Work to complete:
Each line from the opening of the listing below through the line that contains "its documentation fixes. *)" is to be output exactly as written.

Material provided:
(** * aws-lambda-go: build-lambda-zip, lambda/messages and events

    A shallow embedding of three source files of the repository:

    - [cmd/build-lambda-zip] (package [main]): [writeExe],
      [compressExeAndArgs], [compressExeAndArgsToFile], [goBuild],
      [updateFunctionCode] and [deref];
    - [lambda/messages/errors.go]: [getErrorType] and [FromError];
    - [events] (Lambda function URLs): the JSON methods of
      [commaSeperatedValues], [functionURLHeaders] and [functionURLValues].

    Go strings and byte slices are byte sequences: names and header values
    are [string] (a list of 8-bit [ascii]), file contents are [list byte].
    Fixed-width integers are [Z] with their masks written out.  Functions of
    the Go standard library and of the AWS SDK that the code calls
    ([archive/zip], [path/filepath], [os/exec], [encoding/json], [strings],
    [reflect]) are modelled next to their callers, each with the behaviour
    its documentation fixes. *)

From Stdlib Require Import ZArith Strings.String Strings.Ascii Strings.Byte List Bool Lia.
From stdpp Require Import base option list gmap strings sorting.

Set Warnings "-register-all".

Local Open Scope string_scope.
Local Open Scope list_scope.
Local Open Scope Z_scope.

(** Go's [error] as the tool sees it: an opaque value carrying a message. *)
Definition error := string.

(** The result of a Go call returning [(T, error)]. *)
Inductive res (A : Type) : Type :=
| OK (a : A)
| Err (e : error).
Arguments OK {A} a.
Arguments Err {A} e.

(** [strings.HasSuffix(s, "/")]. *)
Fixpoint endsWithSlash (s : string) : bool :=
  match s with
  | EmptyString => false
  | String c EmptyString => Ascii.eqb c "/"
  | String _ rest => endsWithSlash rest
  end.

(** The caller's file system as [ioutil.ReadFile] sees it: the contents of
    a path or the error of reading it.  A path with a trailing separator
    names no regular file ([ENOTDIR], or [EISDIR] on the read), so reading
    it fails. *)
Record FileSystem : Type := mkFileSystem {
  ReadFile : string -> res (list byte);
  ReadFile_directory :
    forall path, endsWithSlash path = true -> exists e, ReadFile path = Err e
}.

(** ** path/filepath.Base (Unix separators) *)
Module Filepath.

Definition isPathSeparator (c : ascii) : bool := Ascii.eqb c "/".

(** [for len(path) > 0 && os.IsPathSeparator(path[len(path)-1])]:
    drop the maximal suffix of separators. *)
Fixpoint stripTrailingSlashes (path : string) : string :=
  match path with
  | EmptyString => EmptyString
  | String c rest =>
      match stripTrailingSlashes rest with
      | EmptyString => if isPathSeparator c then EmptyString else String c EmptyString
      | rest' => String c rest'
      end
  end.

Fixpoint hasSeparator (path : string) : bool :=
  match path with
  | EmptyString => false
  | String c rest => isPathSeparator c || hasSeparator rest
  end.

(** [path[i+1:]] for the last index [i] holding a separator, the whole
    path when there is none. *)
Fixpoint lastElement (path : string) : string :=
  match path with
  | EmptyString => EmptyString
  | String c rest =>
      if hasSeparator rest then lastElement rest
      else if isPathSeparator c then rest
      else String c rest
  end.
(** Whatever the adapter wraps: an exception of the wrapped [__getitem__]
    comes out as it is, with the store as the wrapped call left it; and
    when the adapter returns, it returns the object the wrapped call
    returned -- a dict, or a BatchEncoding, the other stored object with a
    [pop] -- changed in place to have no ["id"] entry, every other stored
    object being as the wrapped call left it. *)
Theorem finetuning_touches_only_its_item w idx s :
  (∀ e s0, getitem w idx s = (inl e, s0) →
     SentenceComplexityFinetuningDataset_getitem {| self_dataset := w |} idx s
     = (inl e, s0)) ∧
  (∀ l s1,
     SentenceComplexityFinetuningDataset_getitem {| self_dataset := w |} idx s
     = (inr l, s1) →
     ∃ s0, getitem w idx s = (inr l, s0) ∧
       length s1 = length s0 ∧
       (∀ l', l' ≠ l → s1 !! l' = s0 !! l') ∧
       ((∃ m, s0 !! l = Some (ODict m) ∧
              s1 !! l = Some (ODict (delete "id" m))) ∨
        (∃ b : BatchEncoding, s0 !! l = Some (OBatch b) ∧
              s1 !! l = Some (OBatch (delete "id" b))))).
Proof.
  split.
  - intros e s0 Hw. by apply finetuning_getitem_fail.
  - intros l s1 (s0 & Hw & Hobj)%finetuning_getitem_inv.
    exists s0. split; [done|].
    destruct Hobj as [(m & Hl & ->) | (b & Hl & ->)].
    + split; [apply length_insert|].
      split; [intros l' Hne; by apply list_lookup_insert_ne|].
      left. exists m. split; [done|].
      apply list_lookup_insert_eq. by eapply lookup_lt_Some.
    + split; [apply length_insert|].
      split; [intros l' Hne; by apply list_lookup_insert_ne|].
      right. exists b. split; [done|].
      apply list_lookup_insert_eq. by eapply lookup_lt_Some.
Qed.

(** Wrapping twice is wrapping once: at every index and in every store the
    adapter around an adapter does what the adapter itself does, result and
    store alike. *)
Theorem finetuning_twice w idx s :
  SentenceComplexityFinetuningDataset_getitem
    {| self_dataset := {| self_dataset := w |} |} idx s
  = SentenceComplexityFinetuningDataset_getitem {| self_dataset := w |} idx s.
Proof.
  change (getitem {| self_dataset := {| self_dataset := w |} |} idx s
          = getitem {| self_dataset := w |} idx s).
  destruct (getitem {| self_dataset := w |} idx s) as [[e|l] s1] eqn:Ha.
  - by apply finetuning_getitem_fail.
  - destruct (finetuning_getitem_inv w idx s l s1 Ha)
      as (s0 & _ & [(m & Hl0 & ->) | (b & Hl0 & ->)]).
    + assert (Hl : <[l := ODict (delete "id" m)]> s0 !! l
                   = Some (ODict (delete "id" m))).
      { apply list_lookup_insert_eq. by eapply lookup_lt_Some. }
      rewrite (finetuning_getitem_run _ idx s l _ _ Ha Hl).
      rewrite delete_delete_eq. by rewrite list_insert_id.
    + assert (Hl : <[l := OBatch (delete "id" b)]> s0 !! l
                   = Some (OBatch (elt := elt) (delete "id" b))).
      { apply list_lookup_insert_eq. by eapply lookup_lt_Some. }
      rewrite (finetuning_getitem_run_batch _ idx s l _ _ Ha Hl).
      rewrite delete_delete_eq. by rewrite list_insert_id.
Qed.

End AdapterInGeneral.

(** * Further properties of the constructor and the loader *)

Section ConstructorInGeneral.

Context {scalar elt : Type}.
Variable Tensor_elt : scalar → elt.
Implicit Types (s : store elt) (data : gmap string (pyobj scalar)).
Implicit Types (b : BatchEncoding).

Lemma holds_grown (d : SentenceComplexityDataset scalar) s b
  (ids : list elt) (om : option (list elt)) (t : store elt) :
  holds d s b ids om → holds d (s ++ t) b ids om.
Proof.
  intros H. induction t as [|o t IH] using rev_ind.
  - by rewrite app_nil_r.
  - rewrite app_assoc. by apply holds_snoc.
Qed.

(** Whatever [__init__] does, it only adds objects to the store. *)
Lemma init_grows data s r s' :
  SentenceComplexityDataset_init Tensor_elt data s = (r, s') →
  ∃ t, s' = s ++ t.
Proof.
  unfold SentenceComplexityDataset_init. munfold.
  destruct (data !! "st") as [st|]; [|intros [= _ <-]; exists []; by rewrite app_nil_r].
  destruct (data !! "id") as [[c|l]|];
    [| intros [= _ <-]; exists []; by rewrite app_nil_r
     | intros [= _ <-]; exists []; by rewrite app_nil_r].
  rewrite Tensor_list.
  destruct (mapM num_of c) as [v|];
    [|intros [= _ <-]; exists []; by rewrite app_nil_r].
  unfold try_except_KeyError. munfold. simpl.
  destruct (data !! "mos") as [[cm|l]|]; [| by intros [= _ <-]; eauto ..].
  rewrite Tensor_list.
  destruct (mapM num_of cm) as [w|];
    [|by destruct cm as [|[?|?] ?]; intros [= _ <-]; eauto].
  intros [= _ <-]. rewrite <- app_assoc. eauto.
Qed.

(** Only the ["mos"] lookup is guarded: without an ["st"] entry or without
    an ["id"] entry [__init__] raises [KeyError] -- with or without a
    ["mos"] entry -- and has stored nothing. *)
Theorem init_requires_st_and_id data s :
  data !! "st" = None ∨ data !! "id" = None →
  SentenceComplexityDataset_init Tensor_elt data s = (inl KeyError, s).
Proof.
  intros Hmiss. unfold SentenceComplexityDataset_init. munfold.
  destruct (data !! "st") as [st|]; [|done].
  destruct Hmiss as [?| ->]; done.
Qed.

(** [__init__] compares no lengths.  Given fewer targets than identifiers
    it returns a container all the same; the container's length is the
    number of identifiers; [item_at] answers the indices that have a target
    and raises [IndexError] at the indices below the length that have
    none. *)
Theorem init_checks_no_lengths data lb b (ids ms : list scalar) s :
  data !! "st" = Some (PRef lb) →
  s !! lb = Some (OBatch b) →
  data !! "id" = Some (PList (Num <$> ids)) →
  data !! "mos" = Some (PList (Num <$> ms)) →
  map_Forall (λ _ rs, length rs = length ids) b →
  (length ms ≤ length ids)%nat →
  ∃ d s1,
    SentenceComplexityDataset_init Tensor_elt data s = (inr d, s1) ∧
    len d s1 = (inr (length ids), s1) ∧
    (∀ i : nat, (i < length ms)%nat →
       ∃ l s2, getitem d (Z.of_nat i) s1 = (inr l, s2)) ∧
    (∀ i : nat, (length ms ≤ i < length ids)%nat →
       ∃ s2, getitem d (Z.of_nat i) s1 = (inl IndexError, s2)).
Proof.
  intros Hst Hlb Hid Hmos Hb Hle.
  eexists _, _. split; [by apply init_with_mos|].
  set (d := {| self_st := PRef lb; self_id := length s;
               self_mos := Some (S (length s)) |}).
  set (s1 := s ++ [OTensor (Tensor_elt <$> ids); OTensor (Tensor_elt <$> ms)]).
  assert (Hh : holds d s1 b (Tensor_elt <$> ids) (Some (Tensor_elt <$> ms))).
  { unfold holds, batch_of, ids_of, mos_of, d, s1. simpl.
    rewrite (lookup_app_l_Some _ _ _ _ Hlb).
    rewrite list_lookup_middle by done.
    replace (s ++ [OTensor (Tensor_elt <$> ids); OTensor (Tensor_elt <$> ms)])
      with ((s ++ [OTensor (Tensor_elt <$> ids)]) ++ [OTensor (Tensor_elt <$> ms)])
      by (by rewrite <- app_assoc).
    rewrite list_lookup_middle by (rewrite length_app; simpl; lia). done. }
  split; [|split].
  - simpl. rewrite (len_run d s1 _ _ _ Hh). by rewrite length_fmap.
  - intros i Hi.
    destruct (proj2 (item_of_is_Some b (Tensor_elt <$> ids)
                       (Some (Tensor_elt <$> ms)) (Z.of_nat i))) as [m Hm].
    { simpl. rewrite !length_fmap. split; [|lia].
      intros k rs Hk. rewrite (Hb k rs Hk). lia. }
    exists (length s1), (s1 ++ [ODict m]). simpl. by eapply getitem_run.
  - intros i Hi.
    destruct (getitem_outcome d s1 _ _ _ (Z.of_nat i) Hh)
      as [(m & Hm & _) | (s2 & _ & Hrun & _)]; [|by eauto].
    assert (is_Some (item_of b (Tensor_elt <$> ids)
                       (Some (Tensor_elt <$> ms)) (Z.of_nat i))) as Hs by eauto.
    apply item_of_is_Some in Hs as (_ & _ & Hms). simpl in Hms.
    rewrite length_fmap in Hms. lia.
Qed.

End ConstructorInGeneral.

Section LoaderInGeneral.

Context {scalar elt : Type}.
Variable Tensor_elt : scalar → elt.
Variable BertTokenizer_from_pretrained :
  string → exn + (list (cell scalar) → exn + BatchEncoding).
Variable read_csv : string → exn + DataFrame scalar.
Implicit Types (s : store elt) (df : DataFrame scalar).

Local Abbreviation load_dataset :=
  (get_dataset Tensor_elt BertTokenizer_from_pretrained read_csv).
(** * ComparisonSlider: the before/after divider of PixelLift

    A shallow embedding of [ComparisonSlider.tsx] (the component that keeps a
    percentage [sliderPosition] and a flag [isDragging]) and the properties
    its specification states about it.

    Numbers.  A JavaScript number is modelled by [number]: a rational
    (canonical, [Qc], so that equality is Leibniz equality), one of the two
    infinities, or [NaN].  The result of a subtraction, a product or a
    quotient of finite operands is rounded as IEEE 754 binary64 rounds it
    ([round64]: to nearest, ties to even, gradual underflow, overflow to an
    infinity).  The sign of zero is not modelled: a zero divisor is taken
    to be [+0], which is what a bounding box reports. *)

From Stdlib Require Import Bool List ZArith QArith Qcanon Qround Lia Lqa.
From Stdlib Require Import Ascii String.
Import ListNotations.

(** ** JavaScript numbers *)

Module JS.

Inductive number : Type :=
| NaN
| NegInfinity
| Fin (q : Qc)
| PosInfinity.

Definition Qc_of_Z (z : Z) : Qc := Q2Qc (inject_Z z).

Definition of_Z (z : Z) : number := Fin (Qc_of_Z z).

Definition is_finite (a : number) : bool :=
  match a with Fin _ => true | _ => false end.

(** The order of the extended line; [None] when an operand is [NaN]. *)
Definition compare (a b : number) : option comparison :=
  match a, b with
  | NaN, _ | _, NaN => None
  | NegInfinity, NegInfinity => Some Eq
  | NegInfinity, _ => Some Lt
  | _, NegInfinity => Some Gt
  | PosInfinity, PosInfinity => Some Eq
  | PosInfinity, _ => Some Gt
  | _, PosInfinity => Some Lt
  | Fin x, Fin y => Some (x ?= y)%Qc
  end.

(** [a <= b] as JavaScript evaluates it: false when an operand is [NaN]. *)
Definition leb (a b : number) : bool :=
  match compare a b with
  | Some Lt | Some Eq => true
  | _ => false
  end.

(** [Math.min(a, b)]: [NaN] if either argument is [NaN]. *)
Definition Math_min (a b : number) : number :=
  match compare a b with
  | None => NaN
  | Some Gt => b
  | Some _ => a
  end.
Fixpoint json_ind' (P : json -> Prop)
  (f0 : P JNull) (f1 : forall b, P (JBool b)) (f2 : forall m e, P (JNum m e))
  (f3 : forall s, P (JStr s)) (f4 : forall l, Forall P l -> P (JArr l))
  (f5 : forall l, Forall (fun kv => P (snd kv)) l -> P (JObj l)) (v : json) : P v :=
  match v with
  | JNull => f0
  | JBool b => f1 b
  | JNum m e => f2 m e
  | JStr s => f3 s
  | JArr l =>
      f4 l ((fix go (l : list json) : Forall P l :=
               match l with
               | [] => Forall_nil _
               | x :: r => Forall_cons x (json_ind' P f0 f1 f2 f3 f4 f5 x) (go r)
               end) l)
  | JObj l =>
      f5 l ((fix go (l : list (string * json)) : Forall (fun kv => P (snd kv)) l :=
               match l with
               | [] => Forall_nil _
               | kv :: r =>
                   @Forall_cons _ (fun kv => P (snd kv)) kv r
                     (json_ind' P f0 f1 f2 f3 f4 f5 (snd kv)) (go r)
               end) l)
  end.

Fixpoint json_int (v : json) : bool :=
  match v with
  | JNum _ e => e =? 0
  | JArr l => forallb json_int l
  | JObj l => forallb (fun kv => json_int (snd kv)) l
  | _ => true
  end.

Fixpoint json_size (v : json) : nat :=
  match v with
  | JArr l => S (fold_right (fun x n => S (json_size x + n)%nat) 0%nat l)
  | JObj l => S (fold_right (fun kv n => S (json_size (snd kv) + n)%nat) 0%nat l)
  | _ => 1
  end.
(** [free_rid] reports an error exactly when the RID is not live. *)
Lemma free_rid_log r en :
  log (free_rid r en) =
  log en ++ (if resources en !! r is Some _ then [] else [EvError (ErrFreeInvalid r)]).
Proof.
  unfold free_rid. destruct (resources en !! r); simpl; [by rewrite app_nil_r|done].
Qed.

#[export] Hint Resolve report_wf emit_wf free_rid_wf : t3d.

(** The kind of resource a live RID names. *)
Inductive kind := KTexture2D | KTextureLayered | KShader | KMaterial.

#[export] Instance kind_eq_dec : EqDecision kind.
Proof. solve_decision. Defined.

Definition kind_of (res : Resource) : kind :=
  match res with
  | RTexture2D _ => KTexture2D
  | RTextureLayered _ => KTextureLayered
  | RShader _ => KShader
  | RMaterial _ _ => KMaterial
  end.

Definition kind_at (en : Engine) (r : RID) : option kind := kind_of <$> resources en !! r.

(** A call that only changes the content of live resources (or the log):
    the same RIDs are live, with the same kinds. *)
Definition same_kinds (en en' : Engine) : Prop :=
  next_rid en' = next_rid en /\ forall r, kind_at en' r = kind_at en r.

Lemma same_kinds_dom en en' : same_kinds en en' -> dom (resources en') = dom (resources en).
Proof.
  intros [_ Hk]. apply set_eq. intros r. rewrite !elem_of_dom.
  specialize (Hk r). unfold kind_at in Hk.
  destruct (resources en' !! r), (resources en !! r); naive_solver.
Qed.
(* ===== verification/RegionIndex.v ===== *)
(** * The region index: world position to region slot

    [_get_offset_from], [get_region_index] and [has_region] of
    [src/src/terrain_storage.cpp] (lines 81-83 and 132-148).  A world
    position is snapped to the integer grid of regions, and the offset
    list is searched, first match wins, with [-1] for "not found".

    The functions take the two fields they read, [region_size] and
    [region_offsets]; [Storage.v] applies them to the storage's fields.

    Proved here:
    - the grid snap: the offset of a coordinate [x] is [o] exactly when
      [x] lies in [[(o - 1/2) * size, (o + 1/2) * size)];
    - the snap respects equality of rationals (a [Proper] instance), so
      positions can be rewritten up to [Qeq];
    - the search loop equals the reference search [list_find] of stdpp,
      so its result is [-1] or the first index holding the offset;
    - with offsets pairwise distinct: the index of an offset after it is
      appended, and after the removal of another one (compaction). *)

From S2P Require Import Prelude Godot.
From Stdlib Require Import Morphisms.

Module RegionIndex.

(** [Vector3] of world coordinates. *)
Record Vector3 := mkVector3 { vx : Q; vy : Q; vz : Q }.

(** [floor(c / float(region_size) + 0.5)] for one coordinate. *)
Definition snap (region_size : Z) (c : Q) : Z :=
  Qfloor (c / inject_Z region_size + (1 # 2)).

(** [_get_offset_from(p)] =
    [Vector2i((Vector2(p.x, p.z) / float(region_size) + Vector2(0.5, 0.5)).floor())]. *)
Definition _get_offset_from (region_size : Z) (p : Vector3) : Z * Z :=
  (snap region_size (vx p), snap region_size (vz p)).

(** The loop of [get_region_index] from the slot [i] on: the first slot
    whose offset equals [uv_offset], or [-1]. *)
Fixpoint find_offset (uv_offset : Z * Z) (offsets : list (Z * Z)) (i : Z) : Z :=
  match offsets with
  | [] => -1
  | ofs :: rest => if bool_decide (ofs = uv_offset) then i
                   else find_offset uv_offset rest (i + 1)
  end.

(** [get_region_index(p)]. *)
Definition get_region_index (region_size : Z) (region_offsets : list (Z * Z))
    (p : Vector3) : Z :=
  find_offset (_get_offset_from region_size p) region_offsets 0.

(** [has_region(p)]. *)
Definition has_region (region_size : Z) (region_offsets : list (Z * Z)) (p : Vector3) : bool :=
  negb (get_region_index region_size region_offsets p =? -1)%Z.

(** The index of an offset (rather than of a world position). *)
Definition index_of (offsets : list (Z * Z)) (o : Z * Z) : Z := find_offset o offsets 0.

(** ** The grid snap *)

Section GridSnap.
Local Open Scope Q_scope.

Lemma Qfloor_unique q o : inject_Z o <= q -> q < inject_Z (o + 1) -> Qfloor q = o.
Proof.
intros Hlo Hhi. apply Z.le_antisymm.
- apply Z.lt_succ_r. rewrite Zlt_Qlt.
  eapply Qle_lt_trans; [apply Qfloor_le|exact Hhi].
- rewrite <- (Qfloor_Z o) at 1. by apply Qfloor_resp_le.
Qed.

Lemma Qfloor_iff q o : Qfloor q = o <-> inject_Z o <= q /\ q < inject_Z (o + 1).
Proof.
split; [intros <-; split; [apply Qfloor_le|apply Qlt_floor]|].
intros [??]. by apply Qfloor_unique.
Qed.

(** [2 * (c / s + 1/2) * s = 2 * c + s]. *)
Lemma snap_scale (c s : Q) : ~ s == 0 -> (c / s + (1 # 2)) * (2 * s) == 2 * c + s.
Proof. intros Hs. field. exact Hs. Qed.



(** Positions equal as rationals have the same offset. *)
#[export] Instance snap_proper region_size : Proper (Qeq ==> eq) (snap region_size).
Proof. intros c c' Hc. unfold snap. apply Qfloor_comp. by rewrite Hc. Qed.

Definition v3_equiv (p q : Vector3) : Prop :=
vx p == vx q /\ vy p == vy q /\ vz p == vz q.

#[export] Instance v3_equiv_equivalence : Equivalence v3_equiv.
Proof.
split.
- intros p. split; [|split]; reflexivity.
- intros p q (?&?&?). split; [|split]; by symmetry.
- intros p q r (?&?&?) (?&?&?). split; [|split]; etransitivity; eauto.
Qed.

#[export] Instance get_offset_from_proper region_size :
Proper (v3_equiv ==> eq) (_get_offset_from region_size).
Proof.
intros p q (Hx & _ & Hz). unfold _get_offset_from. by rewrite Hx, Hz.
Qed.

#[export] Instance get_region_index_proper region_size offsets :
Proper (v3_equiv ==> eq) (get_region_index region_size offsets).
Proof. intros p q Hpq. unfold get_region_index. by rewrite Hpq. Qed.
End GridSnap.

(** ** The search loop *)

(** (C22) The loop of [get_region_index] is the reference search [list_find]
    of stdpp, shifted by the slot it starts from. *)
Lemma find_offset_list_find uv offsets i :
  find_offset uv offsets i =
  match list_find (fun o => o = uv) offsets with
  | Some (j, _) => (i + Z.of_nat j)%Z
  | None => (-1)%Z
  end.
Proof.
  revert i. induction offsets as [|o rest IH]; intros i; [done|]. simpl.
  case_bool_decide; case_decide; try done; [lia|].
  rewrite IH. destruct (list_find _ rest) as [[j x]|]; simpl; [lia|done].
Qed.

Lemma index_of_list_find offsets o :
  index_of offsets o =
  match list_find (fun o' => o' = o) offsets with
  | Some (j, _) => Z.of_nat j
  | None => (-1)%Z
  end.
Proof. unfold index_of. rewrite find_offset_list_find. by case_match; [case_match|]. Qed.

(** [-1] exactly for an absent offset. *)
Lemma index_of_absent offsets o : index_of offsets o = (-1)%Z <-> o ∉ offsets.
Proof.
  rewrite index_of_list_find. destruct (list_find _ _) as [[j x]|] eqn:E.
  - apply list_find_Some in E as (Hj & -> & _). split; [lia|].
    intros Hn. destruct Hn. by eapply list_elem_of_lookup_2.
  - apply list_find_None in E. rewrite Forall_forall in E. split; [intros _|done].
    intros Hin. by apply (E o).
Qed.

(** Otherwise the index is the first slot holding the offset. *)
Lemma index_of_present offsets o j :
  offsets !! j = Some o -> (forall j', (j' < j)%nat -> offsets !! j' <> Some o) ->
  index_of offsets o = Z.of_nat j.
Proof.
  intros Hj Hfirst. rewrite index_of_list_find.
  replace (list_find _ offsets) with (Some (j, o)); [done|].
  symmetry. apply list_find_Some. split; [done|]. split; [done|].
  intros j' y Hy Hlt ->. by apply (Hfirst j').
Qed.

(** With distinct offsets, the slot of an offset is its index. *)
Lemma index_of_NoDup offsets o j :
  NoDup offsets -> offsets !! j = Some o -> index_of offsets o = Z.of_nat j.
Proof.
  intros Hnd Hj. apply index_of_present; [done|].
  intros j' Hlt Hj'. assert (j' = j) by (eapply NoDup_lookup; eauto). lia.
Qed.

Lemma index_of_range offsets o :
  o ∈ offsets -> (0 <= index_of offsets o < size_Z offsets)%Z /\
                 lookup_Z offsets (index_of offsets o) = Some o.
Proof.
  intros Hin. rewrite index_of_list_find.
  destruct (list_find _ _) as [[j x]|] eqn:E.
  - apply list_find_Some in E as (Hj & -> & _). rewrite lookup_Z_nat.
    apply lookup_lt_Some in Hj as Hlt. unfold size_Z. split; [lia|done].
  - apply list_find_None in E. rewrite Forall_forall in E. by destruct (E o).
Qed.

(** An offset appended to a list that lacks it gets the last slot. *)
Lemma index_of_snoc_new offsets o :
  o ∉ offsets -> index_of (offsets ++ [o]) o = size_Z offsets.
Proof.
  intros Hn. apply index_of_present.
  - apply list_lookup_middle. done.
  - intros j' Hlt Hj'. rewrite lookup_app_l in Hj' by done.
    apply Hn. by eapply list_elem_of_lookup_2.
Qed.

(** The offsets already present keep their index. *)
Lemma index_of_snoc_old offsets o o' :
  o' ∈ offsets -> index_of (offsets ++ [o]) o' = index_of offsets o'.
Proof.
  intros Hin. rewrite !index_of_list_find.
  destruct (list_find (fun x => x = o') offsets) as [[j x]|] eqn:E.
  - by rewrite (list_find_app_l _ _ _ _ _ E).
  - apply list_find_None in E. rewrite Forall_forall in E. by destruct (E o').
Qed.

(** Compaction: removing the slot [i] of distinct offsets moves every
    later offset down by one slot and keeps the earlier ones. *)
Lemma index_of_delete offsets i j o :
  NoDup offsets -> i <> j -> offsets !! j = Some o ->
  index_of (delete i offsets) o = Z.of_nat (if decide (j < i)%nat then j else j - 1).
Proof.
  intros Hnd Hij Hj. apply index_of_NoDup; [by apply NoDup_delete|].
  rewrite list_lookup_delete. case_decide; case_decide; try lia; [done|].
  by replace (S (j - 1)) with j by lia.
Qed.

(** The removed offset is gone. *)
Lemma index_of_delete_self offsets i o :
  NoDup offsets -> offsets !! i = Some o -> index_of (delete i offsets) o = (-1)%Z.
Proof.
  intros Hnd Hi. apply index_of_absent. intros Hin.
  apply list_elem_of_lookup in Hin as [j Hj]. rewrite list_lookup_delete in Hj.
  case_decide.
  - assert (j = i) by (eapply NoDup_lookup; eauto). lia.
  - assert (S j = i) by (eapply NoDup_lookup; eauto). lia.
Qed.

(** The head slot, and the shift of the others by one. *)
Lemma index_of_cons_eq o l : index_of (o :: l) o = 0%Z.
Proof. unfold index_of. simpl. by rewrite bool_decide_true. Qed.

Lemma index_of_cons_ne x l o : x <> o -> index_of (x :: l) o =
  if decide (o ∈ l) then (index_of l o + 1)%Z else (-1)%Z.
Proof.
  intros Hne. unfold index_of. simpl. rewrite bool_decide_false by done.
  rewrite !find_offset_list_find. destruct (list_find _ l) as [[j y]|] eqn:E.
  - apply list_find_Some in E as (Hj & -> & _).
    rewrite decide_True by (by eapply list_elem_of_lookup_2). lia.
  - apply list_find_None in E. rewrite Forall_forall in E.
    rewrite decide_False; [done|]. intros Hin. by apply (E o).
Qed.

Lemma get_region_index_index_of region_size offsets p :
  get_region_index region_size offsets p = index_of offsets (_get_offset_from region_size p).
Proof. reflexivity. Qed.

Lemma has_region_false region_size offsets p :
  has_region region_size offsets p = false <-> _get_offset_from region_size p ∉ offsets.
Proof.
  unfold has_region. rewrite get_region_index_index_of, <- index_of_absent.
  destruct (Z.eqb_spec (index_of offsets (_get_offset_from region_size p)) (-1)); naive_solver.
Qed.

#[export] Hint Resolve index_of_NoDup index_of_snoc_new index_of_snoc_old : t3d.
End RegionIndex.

Task response:
(** * aws-lambda-go: build-lambda-zip, lambda/messages and events

    A shallow embedding of three source files of the repository:

    - [cmd/build-lambda-zip] (package [main]): [writeExe],
      [compressExeAndArgs], [compressExeAndArgsToFile], [goBuild],
      [updateFunctionCode] and [deref];
    - [lambda/messages/errors.go]: [getErrorType] and [FromError];
    - [events] (Lambda function URLs): the JSON methods of
      [commaSeperatedValues], [functionURLHeaders] and [functionURLValues].

    Go strings and byte slices are byte sequences: names and header values
    are [string] (a list of 8-bit [ascii]), file contents are [list byte].
    Fixed-width integers are [Z] with their masks written out.  Functions of
    the Go standard library and of the AWS SDK that the code calls
    ([archive/zip], [path/filepath], [os/exec], [encoding/json], [strings],
    [reflect]) are modelled next to their callers, each with the behaviour
    its documentation fixes. *)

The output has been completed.